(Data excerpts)
##############################
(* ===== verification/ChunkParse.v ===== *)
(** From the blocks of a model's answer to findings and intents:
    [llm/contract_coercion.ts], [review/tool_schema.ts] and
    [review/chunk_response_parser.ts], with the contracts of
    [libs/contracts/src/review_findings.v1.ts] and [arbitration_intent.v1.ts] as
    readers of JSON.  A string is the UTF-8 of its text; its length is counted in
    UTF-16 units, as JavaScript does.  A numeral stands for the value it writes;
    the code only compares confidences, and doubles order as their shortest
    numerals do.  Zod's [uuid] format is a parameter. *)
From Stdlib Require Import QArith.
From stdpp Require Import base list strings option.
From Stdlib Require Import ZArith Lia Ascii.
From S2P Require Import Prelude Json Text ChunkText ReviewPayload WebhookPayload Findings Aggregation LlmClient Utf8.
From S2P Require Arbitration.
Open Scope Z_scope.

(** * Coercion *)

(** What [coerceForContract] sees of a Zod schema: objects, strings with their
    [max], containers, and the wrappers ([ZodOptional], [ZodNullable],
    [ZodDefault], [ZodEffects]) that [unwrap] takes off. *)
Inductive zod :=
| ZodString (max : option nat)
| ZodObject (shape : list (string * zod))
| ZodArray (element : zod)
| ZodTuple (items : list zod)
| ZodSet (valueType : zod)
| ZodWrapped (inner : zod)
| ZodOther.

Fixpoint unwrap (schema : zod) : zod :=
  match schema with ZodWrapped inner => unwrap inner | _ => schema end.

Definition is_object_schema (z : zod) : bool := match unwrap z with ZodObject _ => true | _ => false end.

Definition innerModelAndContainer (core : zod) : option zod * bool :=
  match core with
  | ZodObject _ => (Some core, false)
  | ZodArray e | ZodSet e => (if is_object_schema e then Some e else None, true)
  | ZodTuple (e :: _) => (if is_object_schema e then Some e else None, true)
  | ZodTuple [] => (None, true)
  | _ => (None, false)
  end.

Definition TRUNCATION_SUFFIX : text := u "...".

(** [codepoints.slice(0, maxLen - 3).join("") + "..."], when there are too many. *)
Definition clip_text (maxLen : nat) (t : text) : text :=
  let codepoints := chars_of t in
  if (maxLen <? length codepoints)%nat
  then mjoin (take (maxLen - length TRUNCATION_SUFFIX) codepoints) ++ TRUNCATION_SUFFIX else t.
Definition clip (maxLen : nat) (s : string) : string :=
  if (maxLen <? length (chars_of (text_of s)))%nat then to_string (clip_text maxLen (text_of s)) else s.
##############################
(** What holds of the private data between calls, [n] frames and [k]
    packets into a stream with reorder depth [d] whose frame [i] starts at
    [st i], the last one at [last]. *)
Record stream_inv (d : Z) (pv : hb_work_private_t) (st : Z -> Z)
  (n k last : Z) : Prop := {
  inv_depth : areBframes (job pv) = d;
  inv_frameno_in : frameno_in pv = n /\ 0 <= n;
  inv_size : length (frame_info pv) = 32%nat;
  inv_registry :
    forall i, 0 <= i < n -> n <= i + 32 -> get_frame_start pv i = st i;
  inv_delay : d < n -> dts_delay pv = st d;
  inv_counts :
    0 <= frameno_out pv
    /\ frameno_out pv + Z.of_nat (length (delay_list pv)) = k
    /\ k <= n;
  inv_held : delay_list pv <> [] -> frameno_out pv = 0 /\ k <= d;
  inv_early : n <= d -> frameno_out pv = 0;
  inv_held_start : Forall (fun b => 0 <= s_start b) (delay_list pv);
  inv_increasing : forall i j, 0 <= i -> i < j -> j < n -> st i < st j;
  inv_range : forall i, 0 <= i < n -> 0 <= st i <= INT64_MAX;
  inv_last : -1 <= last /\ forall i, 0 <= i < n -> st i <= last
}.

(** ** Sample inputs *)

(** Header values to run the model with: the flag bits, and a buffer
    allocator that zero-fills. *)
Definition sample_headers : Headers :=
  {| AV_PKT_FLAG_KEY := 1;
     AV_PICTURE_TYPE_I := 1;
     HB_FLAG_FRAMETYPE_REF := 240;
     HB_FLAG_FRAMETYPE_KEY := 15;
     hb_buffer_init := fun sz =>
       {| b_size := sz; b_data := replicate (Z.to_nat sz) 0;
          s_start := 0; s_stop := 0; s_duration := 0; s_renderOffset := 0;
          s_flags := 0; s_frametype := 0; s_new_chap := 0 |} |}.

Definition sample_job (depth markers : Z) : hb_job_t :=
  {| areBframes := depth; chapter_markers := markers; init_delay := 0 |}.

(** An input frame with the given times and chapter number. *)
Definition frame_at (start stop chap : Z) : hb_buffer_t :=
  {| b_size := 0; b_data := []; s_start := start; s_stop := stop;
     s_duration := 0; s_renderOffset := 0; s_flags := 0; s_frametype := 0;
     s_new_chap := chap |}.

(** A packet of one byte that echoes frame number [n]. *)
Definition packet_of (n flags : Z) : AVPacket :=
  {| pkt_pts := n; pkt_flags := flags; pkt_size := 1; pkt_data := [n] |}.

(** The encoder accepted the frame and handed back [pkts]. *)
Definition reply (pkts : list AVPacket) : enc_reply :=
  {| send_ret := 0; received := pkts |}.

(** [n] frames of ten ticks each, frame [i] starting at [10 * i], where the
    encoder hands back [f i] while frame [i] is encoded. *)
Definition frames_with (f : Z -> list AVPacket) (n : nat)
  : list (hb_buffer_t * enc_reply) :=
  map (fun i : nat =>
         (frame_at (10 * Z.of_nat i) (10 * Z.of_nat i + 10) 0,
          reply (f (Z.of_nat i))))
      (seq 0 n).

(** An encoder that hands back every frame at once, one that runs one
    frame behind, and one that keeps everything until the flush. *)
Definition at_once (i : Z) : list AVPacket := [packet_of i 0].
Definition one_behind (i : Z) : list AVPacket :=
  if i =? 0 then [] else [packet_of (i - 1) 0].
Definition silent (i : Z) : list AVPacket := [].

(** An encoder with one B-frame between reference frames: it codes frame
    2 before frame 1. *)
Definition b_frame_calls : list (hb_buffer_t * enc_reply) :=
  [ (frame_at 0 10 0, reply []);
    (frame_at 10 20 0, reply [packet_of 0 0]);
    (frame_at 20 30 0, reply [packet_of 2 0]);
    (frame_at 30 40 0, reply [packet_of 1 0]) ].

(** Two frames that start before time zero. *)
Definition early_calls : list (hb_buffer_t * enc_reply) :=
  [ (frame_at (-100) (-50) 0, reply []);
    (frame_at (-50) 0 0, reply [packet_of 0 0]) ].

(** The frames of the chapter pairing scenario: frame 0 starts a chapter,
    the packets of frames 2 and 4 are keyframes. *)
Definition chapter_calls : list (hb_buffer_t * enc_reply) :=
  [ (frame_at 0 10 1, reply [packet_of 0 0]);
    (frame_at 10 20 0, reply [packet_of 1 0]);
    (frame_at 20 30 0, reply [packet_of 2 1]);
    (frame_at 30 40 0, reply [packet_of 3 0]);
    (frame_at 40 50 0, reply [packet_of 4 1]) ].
##############################
**Task prompt**
Your answer should be the exact lines above from the one with "Open Scope Z_scope." through the one with "ZodArray e |", both included, and nothing besides.

**Output of the exercise**
Open Scope Z_scope.

(** * Coercion *)

(** What [coerceForContract] sees of a Zod schema: objects, strings with their
    [max], containers, and the wrappers ([ZodOptional], [ZodNullable],
    [ZodDefault], [ZodEffects]) that [unwrap] takes off. *)
Inductive zod :=
| ZodString (max : option nat)
| ZodObject (shape : list (string * zod))
| ZodArray (element : zod)
| ZodTuple (items : list zod)
| ZodSet (valueType : zod)
| ZodWrapped (inner : zod)
| ZodOther.

Fixpoint unwrap (schema : zod) : zod :=
  match schema with ZodWrapped inner => unwrap inner | _ => schema end.

Definition is_object_schema (z : zod) : bool := match unwrap z with ZodObject _ => true | _ => false end.

Definition innerModelAndContainer (core : zod) : option zod * bool :=
  match core with
  | ZodObject _ => (Some core, false)
  | ZodArray e | ZodSet e => (if is_object_schema e then Some e else None, true)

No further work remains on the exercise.